One of the most important activities of the German Apsara Conservation Project (GACP) is education and training of qualified staff for the future conservation of Angkor. Students of restoration and conservation at the University of Applied Sciences Cologne join the project either to make their diploma thesis on subjects significant for the conservation of the reliefs or to pass the “practice semester” that is a part of their education. Meanwhile, the GACP co-operates closely with the Royal University of Fine Arts in Phnom Penh, Faculty of Archaeology, Architecture and Urbanism and Plastic Arts. The students from Phnom Penh participate in courses of stone conservation and some of them have written their diploma theses with the joint supervision of the Royal University of Fine Arts and the GACP consultants. The GACP experts have also trained the team of Cambodian conservators working at the temple throughout the year. In the year 2000 new trainees for stone conservation will be recruited by the GACP.

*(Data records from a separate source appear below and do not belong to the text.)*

(* ===== verification/DefaultPolicy.v ===== *)
(** [lib/policies/load-balancing.js], [DefaultLoadBalancingPolicy]: its plans
    are generators that read and change the policy, and ask the hosts for their
    state, each time a host is asked for.

    What the hosts answer is a [host_state]; [real_state] is what the class
    [Host] of [lib/host.js] answers.  A method that throws is a [Throw]. *)
From S2P Require Import Prelude.
From S2P Require Import JsNum.
From S2P Require Import JsStr.
From S2P Require Import JsFloat.
From S2P Require Import Utils.
From S2P Require Import Host.
From S2P Require Import Replicas.
From S2P Require Import LoadBalancing.

(** The state of the hosts at one moment, and the clock ([isUpSince] that is
    null or undefined is [None]). *)
Record host_state := mkHostState {
  isUp : Host -> result bool;
  isUpSince : Host -> option Z;
  getInFlight : Host -> result Z;
  getResponseCount : Host -> result Z;
  Date_now : Z }.

(** [Host] has no [getInFlight], [getResponseCount] or [isUpSince]. *)
Definition real_state (now : Z) : host_state :=
  mkHostState Host_isUp (fun _ => None) (fun _ => Throw TypeError) (fun _ => Throw TypeError) now.

Definition MIN_SAFE_INTEGER : Z := - (2 ^ 53 - 1).

Definition _isHostNewlyUp (hs : host_state) (h : Host) : result (option Z) :=
  Ok (match isUpSince hs h with
      | Some since => if Date_now hs - since <? newlyUpInterval then Some since else None
      | None => None
      end).

Definition _healthCheck (hs : host_state) (h : Host) : result bool :=
  inFlight ← getInFlight hs h;
  if 10 <=? inFlight then
    responses ← getResponseCount hs h;
    Ok (negb (responses <=? 1))
  else Ok true.

Definition _compare (hs : host_state) (h1 h2 : Host) : result Z :=
  a ← getInFlight hs h1;
  b ← getInFlight hs h2;
  Ok (if a <? b then 1 else -1).

(** The options: checks can be injected. *)
Record default_options := mkDefaultOptions {
  do_localDc : option jsstr;
  do_filter : option (Host -> bool);
  do_isHostNewlyUp : option (host_state -> Host -> result (option Z));
  do_healthCheck : option (host_state -> Host -> result bool);
  do_compare : option (host_state -> Host -> Host -> result Z);
  do_getReplicas : option (option jsstr -> list Z -> option (list Host)) }.

Definition emptyOptions : default_options := mkDefaultOptions None None None None None None.

(** The client is null before [init]. *)
Record DefaultLoadBalancingPolicy := mkDefault {
  df_client : option lb_client;
  df_hosts : option HostMap;
  _filteredHosts : option (list Host);
  _preferredHost : option Host;
  df_index : Z;
  df_localDc : option jsstr;
  df_filter : Host -> bool;
  df_isHostNewlyUp : host_state -> Host -> result (option Z);
  df_healthCheck : host_state -> Host -> result bool;
  df_compare : host_state -> Host -> Host -> result Z;
  df_getReplicas : option (option jsstr -> list Z -> option (list Host)) }.

(** The argument of the constructor: a data center, options, or nothing. *)
Inductive default_arg := ArgDc (dc : jsstr) | ArgOptions (o : default_options) | ArgNone.

Definition DefaultLoadBalancingPolicy_new (a : default_arg) : DefaultLoadBalancingPolicy :=
  let o := match a with
           | ArgDc dc => mkDefaultOptions (Some dc) None None None None None
           | ArgOptions o => o
           | ArgNone => emptyOptions
           end in
  mkDefault None None None None 0 (do_localDc o) (default (fun _ => true) (do_filter o))
    (default _isHostNewlyUp (do_isHostNewlyUp o)) (default _healthCheck (do_healthCheck o))
    (default _compare (do_compare o)) (do_getReplicas o).

(** What changes of the policy. *)
Definition df_update (p : DefaultLoadBalancingPolicy) (filtered : option (list Host)) (preferred : option Host)
    (index : Z) : DefaultLoadBalancingPolicy :=
  mkDefault (df_client p) (df_hosts p) filtered preferred index (df_localDc p) (df_filter p)
    (df_isHostNewlyUp p) (df_healthCheck p) (df_compare p) (df_getReplicas p).

Definition df_init (p : DefaultLoadBalancingPolicy) (client : lb_client) (hosts : HostMap)
    : option js_error * DefaultLoadBalancingPolicy :=
  let '(err, localDc) := setLocalDc (df_localDc p) client hosts in
  (err, mkDefault (Some client) (Some hosts) (_filteredHosts p) (_preferredHost p) (df_index p) localDc
          (df_filter p) (df_isHostNewlyUp p) (df_healthCheck p) (df_compare p) (df_getReplicas p)).

(** The map of hosts has changed and emits its event. *)
Definition df_hosts_changed (p : DefaultLoadBalancingPolicy) (hosts : HostMap) : DefaultLoadBalancingPolicy :=
  mkDefault (df_client p) (Some hosts) None (_preferredHost p) (df_index p) (df_localDc p)
    (df_filter p) (df_isHostNewlyUp p) (df_healthCheck p) (df_compare p) (df_getReplicas p).

Definition df_getDistance (p : DefaultLoadBalancingPolicy) (h : Host) : distance :=
  if bool_decide (Some h = _preferredHost p) then local
  else if negb (df_filter p h) then ignored
  else if bool_decide (host_datacenter h = df_localDc p) then local else ignored.

Definition is_filtered_local (p : DefaultLoadBalancingPolicy) (h : Host) : bool :=
  df_filter p h && bool_decide (host_datacenter h = df_localDc p).

Definition _getFilteredLocalHosts (p : DefaultLoadBalancingPolicy)
    : result (list Host * DefaultLoadBalancingPolicy) :=
  match _filteredHosts p with
  | Some hosts => Ok (hosts, p)
  | None =>
      match df_hosts p with
      | None => Throw TypeError
      | Some m =>
          let hosts := List.filter (is_filtered_local p) (host_values m) in
          Ok (hosts, df_update p (Some hosts) (_preferredHost p) (df_index p))
      end
  end.

Definition _getIndex (p : DefaultLoadBalancingPolicy) : Z * DefaultLoadBalancingPolicy :=
  let index := df_index p + 1 in
  (df_index p, df_update p (_filteredHosts p) (_preferredHost p) (if index =? 2147483647 then 0 else index)).

(** ** The generators *)

(** A generator and where it is suspended.  [LocalHosts] has read its array and
    its index once it is started. *)
Inductive default_plan :=
  | LocalHosts (localReplicas : option (list Host)) (started : option (list Host * Z)) (i : Z)
  | ReplicasFirst (replicas : list Host) (i : Z)
  | PreferredHostFirst (preferredHost : Host) (started : bool) (iterable : default_plan)
  | Finished.

Definition canBeYield (localReplicas : option (list Host)) (h : Host) : bool :=
  match localReplicas with Some l => bool_decide (h ∉ l) | None => true end.

(** A step of the generators without a preferred host. *)
Definition local_step (hs : host_state) (p : DefaultLoadBalancingPolicy)
    (localReplicas : option (list Host)) (started : option (list Host * Z)) (i : Z)
    : result plan_event * DefaultLoadBalancingPolicy * default_plan :=
  match started with
  | None =>
      match _getFilteredLocalHosts p with
      | Throw e => (Throw e, p, Finished)
      | Ok (hosts, p) =>
          let '(initialIndex, p) := _getIndex p in
          (Ok Skip, p, LocalHosts localReplicas (Some (hosts, initialIndex)) 0)
      end
  | Some (hosts, initialIndex) =>
      if i <? Z.of_nat (length hosts) then
        match hosts !! Z.to_nat (Z.rem (i + initialIndex) (Z.of_nat (length hosts))) with
        | None => (Throw TypeError, p, Finished)
        | Some h =>
            let next := LocalHosts localReplicas started (i + 1) in
            if canBeYield localReplicas h then
              match isUp hs h with
              | Throw e => (Throw e, p, Finished)
              | Ok true => (Ok (Yield h), p, next)
              | Ok false => (Ok Skip, p, next)
              end
            else (Ok Skip, p, next)
        end
      else (Ok Done, p, Finished)
  end.

Fixpoint default_step (hs : host_state) (p : DefaultLoadBalancingPolicy) (plan : default_plan)
    : result plan_event * DefaultLoadBalancingPolicy * default_plan :=
  match plan with
  | Finished => (Ok Done, p, Finished)
  | LocalHosts localReplicas started i => local_step hs p localReplicas started i
  | ReplicasFirst replicas i =>
      match replicas !! Z.to_nat i with
      | Some h => (Ok (Yield h), p, ReplicasFirst replicas (i + 1))
      | None => (Ok Skip, p, LocalHosts (Some replicas) None 0)
      end
  | PreferredHostFirst preferredHost false iterable =>
      (Ok (Yield preferredHost), p, PreferredHostFirst preferredHost true iterable)
  | PreferredHostFirst preferredHost true iterable =>
      let '(e, p, iterable) := default_step hs p iterable in
      match e with
      | Ok (Yield h) =>
          (Ok (if bool_decide (h = preferredHost) then Skip else Yield h), p,
           PreferredHostFirst preferredHost true iterable)
      | Ok Skip => (Ok Skip, p, PreferredHostFirst preferredHost true iterable)
      | _ => (e, p, Finished)
      end
  end.

(** The hosts a plan yields until it is done or throws. *)
Fixpoint default_drain (fuel : nat) (hs : host_state) (p : DefaultLoadBalancingPolicy) (plan : default_plan)
    : option (result (list Host) * DefaultLoadBalancingPolicy) :=
  match fuel with
  | O => None
  | S fuel' =>
      match default_step hs p plan with
      | (Throw e, p, _) => Some (Throw e, p)
      | (Ok Done, p, _) => Some (Ok [], p)
      | (Ok Skip, p, plan) => default_drain fuel' hs p plan
      | (Ok (Yield h), p, plan) =>
          '(l, p) ← default_drain fuel' hs p plan;
          Some (match l with Ok l => Ok (h :: l) | Throw e => Throw e end, p)
      end
  end.

(** ** The order of the replicas *)

(** The loop over the replicas: those to use, the newest of the newly up ones
    with its timestamp, and the number of the unhealthy ones. *)
Fixpoint scan_replicas (hs : host_state) (p : DefaultLoadBalancingPolicy) (replicas : list Host)
    (filtered : list Host) (newlyUp : option Host) (timestamp unhealthy : Z)
    : result (list Host * option Host * Z) :=
  match replicas with
  | [] => Ok (filtered, newlyUp, unhealthy)
  | h :: rest =>
      if is_filtered_local p h then
        up ← isUp hs h;
        if (up : bool) then
          upSince ← df_isHostNewlyUp p hs h;
          let '(newlyUp, timestamp) :=
            match upSince with
            | Some since => if timestamp <? since then (Some h, since) else (newlyUp, timestamp)
            | None => (newlyUp, timestamp)
            end in
          unhealthy ← (if bool_decide (newlyUp = None) then
                         healthy ← df_healthCheck p hs h;
                         Ok (if (healthy : bool) then unhealthy else unhealthy + 1)
                       else Ok unhealthy);
          scan_replicas hs p rest (filtered ++ [h]) newlyUp timestamp unhealthy
        else scan_replicas hs p rest filtered newlyUp timestamp unhealthy
      else scan_replicas hs p rest filtered newlyUp timestamp unhealthy
  end.

(** [_sendUnhealthyToTheBack]: its loop from the index before [i] down. *)
Fixpoint back_loop (hs : host_state) (p : DefaultLoadBalancingPolicy) (i : nat) (counter unhealthyReplicas : Z)
    (replicas : list Host) : result (list Host) :=
  match i with
  | O => Ok replicas
  | S i' =>
      if counter <? unhealthyReplicas then
        match replicas !! i' with
        | None => Throw TypeError
        | Some host =>
            healthy ← df_healthCheck p hs host;
            if (healthy : bool) then back_loop hs p i' counter unhealthyReplicas replicas
            else
              let targetIndex := Z.to_nat (Z.of_nat (length replicas) - 1 - counter) in
              back_loop hs p i' (counter + 1) unhealthyReplicas (swap replicas targetIndex i')
        end
      else Ok replicas
  end.

Definition _sendUnhealthyToTheBack (hs : host_state) (p : DefaultLoadBalancingPolicy)
    (replicas : list Host) (unhealthyReplicas : Z) : result (list Host) :=
  back_loop hs p (length replicas) 0 unhealthyReplicas replicas.

(** [Math.random() * 4 >= 1] *)
Definition dice (rnd : dyadic) : bool :=
  let x := fl_mul rnd (4, 0%N) in 2 ^ Z.of_N x.2 <=? x.1.

(** The replicas in the order they are tried, from those the scan has kept. *)
Definition order_replicas (hs : host_state) (p : DefaultLoadBalancingPolicy) (rnds : list dyadic)
    (filtered : list Host) (newlyUp : option Host) (unhealthy : Z) : result (list Host) :=
  let replicas := shuffleArray filtered rnds in
  let n := Z.of_nat (length replicas) in
  if n <? 3 then Ok replicas
  else
    replicas ←
      match newlyUp with
      | None =>
          if (0 <? unhealthy) && (unhealthy <? n / 2 + 1) then _sendUnhealthyToTheBack hs p replicas unhealthy
          else Ok replicas
      | Some _ =>
          if (bool_decide (newlyUp = replicas !! 0%nat) || bool_decide (newlyUp = replicas !! 1%nat)) &&
             dice (default (0, 53%N) (rnds !! (length replicas - 1)%nat)) then
            let index := if bool_decide (newlyUp = replicas !! 0%nat) then 0%nat else 1%nat in
            Ok (swap replicas (length replicas - 1) index)
          else Ok replicas
      end;
    match replicas !! 1%nat, replicas !! 0%nat with
    | Some r1, Some r0 =>
        c ← df_compare p hs r1 r0;
        Ok (if 0 <? c then swap replicas 0 1 else replicas)
    | _, _ => Throw TypeError
    end.

Definition _getReplicas (p : DefaultLoadBalancingPolicy) (keyspace : option jsstr) (routingKey : list Z)
    : result (option (list Host)) :=
  match df_getReplicas p with
  | Some f => Ok (f keyspace routingKey)
  | None =>
      match df_client p with
      | Some client => Ok (client_getReplicas client keyspace routingKey)
      | None => Throw TypeError
      end
  end.

Definition _getReplicasAndLocalHosts (hs : host_state) (p : DefaultLoadBalancingPolicy) (rnds : list dyadic)
    (keyspace : option jsstr) (routingKey : list Z) : result default_plan :=
  replicas ← _getReplicas p keyspace routingKey;
  match replicas with
  | None => Ok (LocalHosts None None 0)
  | Some replicas =>
      s ← scan_replicas hs p replicas [] None MIN_SAFE_INTEGER 0;
      let '(filtered, newlyUp, unhealthy) := s in
      replicas ← order_replicas hs p rnds filtered newlyUp unhealthy;
      Ok (ReplicasFirst replicas 0)
  end.

Definition df_newQueryPlan (hs : host_state) (p : DefaultLoadBalancingPolicy) (keyspace : option jsstr)
    (options : option exec_options) (rnds : list dyadic) : result (default_plan * DefaultLoadBalancingPolicy) :=
  let routingKey := match options with Some o => eo_routingKey o | None => None end in
  let keyspace := match options with
                  | Some o => if truthy (eo_keyspace o) then eo_keyspace o else keyspace
                  | None => keyspace
                  end in
  let preferredHost := match options with Some o => eo_preferredHost o | None => None end in
  iterable ←
    match routingKey with
    | Some key => if truthy keyspace then _getReplicasAndLocalHosts hs p rnds keyspace key
                  else Ok (LocalHosts None None 0)
    | None => Ok (LocalHosts None None 0)
    end;
  match preferredHost with
  | Some h => Ok (PreferredHostFirst h false iterable, df_update p (_filteredHosts p) (Some h) (df_index p))
  | None => Ok (iterable, p)
  end.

There are a multitude of temples within the Angkor region and consequently there are many international groups working in the field of restoration and conservation. This community of international projects makes up the world’s biggest preservation project co-ordinated by UNESCO. Exchange of experiences, transfer of technology, consultation and collaboration with the national and international institutions present is therefore an important aim of the GACP.

When the University of Applied Sciences Cologne began to assess and evaluate the situation at Angkor in 1995, with a view of preparing a conservation project, it was immediately clear that the documentation of the surfaces and subsequently of the intervention would have to be approached in an exceptional way.